Hopefully I can keep this log updated. As everyone has suggested in another thread I started I am going to focus on diet and try to gain some weight naturally before I run another cycle.
My age 45
Current weight 160lbs
Height 5'8 
Workout 4 days a week. I change this up about once a month.
Mon chest and bics
Tues legs
Wed off
Thur back and tris
Fri shoulders and what ever I feel I'm lacking normally bis

I did get some more accurate numbers
BMI  25.82
BMR 1595
Bf% 15.79

BMI Classification
18.5 or less	Underweight	Info	Treatment
18.5 to 24.99	Normal Weight	Info	Treatment
25 to 29.99	Overweight	Info	Treatment
30 to 34.99	Obesity (Class 1)	Info	Treatment
35 to 39.99	Obesity (Class 2)	Info	Treatment
40 or greater	Morbid Obesity	Info	Treatment

Looking at this chart I am overweight lmao

This was all taken from body fat calculator so not sure how accurate it is. Now according to this I need 2400-2750 to just maintain so I'm thinking 3500 I should gain.

Now I don't have a meal plan together just yet but I will be working with a guy here locally soon as I get this I will post it for input.
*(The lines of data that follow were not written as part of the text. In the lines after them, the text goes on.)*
(** * easy_gar.reporting: request, retry, pagination and reshaping

    A shallow embedding of [easy_gar/reporting/__init__.py]: the class
    [ReportingAPI] (methods [_request_with_exponential_backoff], [_get],
    [get_report]) and the value object [OrderBy].  Python values, the
    exceptions the code can meet, and the remote service are modelled
    explicitly; effects (the remote call, [time.sleep], [random.random])
    are threaded through a state monad. *)

From Stdlib Require Import List String Ascii ZArith QArith Bool Lia.
From Stdlib Require Import DecimalString.
Import ListNotations.

#[local] Set Warnings "-register-all".
#[local] Open Scope string_scope.
#[local] Open Scope Z_scope.
#[local] Open Scope list_scope.

(** ** Python values *)

Module Py.

(** The JSON-shaped values that travel in request bodies and responses.
    A [dict] keeps its insertion order and has [str] keys. *)
Inductive value : Type :=
| VNone
| VBool (b : bool)
| VInt (z : Z)
| VFloat (q : Q)
| VStr (s : string)
| VList (l : list value)
| VDict (d : list (string * value)).

(** The arguments to which the source applies [str(...)]: [None], a
    [bool], an [int] or a [str]. *)
Inductive atom : Type :=
| ANone
| ABool (b : bool)
| AInt (z : Z)
| AStr (s : string).

Definition of_atom (a : atom) : value :=
  match a with
  | ANone => VNone
  | ABool b => VBool b
  | AInt z => VInt z
  | AStr s => VStr s
  end.

Record HttpError : Type := mkHttpError {
  resp_reason : string;
  content : string
}.

Inductive exn : Type :=
| TypeError
| ValueError
| KeyError (key : value)
| IndexError
| AttributeError (name : string)
| HttpErrorExn (err : HttpError).

(** Outcome of running a piece of code: a value, a raised exception, or
    the step budget of a [while] loop ran out. *)
Inductive res (A : Type) : Type :=
| Ok (a : A)
| Raise (e : exn)
| OutOfFuel.

Arguments Ok {A} a.
Arguments Raise {A} e.
Arguments OutOfFuel {A}.

Definition res_bind {A B} (r : res A) (k : A -> res B) : res B :=
  match r with
  | Ok a => k a
  | Raise e => Raise e
  | OutOfFuel => OutOfFuel
  end.

(** [bool(v)] *)
Definition truthy (v : value) : bool :=
  match v with
  | VNone => false
  | VBool b => b
  | VInt z => negb (z =? 0)
  | VFloat q => negb (Qeq_bool q 0)
  | VStr s => negb (s =? "")%string
  | VList l => match l with [] => false | _ => true end
  | VDict d => match d with [] => false | _ => true end
  end.

(** [x or y] and [x and y] *)
Definition or_ (x y : value) : value := if truthy x then x else y.
Definition and_ (x y : value) : value := if truthy x then y else x.

(** [str(a)] *)
Definition str (a : atom) : string :=
  match a with
  | ANone => "None"
  | ABool true => "True"
  | ABool false => "False"
  | AInt z => NilZero.string_of_int (Z.to_int z)
  | AStr s => s
  end.

(** [d[k]] on the association list of a dict. *)
Fixpoint dict_get (d : list (string * value)) (k : string) : option value :=
  match d with
  | [] => None
  | (k', v) :: d' => if (k' =? k)%string then Some v else dict_get d' k
  end.

(** [d[k] = v]: replaces the value of an existing key in place, appends a
    new key at the end. *)
Fixpoint dict_set (d : list (string * value)) (k : string) (v : value)
  : list (string * value) :=
  match d with
  | [] => [(k, v)]
  | (k', v') :: d' =>
      if (k' =? k)%string then (k, v) :: d' else (k', v') :: dict_set d' k v
  end.

(** [l[i]] with Python's negative indices. *)
Definition list_index {A} (l : list A) (i : Z) : option A :=
  let n := Z.of_nat (List.length l) in
  let j := if i <? 0 then i + n else i in
  if (0 <=? j) && (j <? n) then nth_error l (Z.to_nat j) else None.

Fixpoint chars (s : string) : list value :=
  match s with
  | EmptyString => []
  | String c s' => VStr (String c EmptyString) :: chars s'
  end.

(** [v[k]] for a [str] key [k]. *)
Definition getitem (v : value) (k : string) : res value :=
  match v with
  | VDict d =>
      match dict_get d k with
      | Some x => Ok x
      | None => Raise (KeyError (VStr k))
      end
  | _ => Raise TypeError
  end.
I will post pics as soon as I figure out how. I was hesitant on doing this but it will give a idea of what I'm working with. Looking forward to all comments good or bad


----------



## Seeker (Sep 14, 2013)

Bro it's a start. BMR is good and will point you in the right direction.  the hell with BMI. I would just go 500 over your bmr to start. Watch it and adjust accordingly.  according to the BMI I should be dead! LOL!!! pay no mind to the BMI.


----------



## transcend2007 (Sep 14, 2013)

Hey PowerMaster....I think a log is a good idea.  What are your goals and what is your cycle history?

Your pic is bit grainy, blurry, and hard to see most of your body.  However, you're to be commended for putting up something as most guys never put up anything.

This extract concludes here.